## Work request:
Look through the entries for the string "serves" and copy every line where it shows up.

[Start of section]

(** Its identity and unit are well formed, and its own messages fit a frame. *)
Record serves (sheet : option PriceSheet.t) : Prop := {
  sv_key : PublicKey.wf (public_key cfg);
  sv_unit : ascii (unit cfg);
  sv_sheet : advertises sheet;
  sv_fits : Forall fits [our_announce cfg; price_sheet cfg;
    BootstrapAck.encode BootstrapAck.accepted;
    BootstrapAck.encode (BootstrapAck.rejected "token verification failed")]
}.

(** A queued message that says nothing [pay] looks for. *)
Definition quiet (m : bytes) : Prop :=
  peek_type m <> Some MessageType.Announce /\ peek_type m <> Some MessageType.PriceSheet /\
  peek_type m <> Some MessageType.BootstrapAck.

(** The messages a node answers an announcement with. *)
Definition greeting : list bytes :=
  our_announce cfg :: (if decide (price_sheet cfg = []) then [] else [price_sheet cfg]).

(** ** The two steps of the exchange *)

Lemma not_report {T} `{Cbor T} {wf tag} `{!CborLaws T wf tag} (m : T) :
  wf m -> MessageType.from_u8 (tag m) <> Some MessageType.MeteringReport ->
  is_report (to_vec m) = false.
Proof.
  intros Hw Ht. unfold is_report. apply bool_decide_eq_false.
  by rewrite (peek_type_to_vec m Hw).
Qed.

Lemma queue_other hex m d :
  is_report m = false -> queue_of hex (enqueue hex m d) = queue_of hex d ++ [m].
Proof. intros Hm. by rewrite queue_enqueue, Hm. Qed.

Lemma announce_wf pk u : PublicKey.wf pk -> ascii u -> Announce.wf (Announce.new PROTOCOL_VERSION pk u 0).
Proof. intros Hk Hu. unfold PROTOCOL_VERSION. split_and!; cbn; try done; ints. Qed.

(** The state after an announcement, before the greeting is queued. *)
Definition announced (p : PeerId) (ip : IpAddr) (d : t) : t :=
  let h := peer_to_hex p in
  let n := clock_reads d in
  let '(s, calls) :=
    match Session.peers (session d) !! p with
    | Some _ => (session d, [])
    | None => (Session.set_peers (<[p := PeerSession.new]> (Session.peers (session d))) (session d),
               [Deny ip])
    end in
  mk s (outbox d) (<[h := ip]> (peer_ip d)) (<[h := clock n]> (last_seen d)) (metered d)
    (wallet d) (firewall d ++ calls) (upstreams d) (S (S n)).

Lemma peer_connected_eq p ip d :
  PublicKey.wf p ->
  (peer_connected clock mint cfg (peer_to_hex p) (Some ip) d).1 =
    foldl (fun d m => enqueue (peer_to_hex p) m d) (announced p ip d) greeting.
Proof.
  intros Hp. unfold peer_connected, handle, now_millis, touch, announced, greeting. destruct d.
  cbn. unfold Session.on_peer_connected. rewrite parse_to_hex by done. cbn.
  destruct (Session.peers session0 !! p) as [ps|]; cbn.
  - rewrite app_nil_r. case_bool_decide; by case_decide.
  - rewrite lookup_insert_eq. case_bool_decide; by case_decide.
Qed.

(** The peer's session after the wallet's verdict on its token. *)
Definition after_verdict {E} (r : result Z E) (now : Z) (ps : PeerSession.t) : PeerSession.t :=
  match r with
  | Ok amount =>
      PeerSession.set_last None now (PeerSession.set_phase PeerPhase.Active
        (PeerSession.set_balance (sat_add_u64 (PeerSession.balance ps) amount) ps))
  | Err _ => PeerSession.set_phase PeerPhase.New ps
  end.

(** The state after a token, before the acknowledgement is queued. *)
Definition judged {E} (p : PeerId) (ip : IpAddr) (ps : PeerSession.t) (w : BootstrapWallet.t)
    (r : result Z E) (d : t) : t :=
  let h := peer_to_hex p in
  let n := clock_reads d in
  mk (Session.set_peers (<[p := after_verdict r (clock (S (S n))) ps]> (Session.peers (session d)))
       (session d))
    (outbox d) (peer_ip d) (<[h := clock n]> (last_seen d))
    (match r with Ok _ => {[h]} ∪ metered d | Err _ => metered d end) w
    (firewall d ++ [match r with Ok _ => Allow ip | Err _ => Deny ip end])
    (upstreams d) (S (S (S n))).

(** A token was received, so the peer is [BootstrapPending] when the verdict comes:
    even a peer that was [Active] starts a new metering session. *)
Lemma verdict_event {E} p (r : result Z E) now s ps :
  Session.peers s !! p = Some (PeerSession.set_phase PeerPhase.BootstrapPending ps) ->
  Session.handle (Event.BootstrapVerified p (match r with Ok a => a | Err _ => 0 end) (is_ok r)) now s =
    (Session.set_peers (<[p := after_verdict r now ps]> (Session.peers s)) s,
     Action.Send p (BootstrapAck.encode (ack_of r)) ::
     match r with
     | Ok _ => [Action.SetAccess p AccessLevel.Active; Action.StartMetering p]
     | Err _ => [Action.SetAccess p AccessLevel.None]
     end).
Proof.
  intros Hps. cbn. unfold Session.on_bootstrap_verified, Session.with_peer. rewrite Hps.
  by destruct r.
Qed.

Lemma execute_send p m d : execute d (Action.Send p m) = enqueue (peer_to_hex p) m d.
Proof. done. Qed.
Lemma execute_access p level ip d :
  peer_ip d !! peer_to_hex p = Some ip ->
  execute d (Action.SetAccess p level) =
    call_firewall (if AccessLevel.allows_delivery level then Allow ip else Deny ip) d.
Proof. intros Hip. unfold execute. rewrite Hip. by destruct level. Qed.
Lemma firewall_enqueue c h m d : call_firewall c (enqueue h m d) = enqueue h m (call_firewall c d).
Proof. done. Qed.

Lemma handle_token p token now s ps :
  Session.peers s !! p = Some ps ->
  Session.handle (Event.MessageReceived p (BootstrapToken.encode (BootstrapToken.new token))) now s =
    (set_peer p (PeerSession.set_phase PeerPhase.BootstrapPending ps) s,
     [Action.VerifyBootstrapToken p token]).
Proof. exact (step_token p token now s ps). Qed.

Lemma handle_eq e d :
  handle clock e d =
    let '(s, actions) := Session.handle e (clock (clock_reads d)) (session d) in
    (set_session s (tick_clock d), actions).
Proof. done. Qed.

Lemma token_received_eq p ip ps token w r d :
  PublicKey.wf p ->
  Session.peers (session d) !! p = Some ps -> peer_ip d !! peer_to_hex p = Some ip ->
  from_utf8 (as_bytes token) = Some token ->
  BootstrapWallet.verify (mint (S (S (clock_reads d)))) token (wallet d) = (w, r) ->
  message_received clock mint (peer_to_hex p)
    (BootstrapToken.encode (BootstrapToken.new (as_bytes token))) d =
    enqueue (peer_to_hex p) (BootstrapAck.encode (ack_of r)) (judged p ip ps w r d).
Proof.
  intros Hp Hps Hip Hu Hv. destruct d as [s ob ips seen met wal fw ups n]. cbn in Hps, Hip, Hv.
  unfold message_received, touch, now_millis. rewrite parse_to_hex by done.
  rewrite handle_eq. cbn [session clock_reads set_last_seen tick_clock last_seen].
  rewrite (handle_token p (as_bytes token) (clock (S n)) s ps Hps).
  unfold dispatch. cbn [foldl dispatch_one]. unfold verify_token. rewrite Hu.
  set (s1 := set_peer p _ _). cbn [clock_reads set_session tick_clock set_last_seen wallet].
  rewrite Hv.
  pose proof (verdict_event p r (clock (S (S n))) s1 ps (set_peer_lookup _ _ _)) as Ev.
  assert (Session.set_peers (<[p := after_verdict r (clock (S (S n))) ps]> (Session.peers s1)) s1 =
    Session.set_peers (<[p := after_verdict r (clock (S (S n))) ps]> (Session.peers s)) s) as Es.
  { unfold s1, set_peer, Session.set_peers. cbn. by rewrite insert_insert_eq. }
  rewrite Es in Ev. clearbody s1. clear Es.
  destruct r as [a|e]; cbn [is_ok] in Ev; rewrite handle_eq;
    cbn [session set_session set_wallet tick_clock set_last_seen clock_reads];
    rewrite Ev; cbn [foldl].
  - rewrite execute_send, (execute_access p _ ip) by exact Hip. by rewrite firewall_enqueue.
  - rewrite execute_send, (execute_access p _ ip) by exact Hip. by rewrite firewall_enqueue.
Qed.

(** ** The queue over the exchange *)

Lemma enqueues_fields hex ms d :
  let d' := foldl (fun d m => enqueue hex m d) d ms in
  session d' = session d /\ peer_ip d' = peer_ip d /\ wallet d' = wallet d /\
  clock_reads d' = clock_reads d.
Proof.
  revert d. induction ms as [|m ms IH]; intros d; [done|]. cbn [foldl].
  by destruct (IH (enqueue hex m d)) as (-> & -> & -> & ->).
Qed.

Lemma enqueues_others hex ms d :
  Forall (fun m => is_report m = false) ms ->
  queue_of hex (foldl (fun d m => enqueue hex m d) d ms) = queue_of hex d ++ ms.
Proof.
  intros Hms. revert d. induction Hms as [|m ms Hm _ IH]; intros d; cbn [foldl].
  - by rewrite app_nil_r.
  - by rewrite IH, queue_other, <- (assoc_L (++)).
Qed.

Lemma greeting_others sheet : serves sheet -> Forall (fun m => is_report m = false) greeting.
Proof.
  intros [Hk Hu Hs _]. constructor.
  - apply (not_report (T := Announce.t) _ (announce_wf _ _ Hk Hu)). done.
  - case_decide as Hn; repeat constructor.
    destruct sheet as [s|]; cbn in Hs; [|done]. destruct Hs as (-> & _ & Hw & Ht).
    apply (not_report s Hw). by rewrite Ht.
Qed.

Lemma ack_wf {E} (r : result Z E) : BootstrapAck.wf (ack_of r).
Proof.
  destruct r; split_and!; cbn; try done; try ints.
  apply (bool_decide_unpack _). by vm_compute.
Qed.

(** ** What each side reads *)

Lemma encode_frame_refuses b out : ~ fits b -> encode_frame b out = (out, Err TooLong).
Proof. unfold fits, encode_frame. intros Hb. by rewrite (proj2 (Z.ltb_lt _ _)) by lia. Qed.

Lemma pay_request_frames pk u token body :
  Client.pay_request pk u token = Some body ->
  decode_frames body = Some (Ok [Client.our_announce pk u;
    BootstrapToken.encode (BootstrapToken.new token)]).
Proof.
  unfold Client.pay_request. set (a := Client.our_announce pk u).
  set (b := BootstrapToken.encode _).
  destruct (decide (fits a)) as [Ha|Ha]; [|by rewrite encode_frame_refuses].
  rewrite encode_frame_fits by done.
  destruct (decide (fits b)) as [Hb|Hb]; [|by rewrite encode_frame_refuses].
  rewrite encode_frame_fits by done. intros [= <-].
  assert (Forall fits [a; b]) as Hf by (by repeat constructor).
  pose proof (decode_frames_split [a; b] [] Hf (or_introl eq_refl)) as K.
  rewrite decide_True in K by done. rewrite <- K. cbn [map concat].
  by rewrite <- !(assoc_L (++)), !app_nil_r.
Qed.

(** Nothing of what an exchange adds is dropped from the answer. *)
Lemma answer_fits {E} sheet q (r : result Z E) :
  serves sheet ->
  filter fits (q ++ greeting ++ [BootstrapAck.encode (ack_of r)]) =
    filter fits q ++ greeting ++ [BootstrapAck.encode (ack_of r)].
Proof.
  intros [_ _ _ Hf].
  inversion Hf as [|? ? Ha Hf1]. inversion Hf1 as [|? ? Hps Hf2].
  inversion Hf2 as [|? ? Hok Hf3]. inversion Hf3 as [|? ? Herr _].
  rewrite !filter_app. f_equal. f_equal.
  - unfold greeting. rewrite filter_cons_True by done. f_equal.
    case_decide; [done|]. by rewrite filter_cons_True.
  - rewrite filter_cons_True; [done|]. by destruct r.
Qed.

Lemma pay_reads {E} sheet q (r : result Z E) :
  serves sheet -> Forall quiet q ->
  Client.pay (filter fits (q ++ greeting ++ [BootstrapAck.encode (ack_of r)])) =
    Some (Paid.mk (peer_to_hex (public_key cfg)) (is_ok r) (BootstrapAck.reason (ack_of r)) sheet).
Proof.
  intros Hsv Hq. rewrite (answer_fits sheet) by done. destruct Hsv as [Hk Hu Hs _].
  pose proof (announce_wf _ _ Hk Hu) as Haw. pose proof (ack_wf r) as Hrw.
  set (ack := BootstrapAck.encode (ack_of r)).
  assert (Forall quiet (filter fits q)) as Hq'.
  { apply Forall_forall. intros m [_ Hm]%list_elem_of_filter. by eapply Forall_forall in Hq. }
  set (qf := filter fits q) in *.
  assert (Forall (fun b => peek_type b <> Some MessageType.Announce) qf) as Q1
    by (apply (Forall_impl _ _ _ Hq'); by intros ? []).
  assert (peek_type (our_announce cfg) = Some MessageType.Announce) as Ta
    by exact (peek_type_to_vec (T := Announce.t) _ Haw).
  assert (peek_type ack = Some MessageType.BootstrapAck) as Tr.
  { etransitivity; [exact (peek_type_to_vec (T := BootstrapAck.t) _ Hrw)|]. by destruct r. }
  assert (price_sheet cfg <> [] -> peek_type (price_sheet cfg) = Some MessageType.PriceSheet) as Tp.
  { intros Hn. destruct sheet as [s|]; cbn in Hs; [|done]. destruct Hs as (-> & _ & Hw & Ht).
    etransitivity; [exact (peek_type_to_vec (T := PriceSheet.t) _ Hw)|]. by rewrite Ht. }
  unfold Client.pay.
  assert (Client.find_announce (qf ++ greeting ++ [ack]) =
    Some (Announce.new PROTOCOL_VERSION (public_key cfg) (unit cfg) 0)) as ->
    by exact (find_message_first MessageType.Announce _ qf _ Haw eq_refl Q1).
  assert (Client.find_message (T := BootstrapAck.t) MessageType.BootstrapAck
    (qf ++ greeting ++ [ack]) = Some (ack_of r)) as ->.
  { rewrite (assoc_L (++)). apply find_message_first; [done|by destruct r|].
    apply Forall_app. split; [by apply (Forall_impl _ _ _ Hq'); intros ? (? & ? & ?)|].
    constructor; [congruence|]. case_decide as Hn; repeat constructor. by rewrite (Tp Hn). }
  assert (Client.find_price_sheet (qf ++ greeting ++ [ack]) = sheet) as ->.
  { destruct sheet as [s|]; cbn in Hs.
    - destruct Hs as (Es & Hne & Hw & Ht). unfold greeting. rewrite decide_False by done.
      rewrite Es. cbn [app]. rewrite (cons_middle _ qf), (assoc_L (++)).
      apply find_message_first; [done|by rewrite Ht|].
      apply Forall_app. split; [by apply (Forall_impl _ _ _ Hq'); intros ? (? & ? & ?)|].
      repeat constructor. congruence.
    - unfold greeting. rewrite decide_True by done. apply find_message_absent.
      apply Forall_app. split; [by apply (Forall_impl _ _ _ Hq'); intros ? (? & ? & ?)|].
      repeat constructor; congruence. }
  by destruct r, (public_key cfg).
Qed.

[End of section]
[Start of section]

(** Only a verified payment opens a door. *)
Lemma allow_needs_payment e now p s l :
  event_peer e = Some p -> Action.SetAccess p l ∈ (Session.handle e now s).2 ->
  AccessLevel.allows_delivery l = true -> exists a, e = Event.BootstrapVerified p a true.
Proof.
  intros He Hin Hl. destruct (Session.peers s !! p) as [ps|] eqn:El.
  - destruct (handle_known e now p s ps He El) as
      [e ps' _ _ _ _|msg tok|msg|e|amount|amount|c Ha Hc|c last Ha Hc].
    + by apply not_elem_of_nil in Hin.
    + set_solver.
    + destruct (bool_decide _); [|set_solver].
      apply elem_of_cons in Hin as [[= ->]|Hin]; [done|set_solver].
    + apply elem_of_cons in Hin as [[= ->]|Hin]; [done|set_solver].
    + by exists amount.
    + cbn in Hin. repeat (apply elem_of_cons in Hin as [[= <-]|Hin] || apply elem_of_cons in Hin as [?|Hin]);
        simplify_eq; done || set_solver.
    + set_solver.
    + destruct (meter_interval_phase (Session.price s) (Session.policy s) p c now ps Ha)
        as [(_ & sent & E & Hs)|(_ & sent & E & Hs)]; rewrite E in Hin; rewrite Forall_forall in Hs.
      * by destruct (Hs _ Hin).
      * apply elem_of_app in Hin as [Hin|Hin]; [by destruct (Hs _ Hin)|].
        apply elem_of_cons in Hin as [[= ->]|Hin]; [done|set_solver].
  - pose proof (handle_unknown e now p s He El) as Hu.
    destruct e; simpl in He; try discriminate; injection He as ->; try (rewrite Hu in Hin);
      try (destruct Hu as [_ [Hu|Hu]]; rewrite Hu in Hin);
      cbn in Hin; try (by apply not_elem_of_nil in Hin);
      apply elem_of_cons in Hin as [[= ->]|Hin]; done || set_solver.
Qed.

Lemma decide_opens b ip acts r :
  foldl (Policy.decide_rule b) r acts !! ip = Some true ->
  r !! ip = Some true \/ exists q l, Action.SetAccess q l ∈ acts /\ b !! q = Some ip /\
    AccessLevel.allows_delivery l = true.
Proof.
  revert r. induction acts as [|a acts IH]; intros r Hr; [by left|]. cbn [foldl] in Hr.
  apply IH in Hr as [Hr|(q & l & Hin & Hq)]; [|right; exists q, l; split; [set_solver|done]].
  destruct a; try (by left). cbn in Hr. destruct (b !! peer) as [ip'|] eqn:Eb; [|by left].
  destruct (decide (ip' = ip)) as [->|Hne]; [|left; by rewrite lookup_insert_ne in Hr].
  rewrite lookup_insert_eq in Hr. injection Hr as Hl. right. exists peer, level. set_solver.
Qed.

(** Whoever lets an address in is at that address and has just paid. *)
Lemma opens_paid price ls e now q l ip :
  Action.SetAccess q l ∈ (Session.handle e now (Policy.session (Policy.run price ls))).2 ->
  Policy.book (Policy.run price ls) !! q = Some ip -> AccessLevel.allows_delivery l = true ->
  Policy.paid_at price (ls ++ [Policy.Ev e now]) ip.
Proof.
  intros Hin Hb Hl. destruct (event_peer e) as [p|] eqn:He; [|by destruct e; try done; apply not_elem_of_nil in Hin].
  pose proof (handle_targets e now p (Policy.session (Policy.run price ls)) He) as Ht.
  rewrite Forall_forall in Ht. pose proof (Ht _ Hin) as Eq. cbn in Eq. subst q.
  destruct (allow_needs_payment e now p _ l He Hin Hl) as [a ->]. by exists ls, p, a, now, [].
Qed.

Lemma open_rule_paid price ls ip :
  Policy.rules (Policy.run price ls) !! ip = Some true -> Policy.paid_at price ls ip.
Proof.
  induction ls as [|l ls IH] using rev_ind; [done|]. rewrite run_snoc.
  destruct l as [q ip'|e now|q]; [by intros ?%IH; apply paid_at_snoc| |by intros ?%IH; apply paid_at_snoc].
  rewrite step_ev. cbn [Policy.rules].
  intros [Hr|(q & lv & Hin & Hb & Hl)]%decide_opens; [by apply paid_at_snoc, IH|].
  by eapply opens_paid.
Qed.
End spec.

[End of section]

## Response to this exercise:
Record serves (sheet : option PriceSheet.t) : Prop := {
Lemma greeting_others sheet : serves sheet -> Forall (fun m => is_report m = false) greeting.
  serves sheet ->
  serves sheet -> Forall quiet q ->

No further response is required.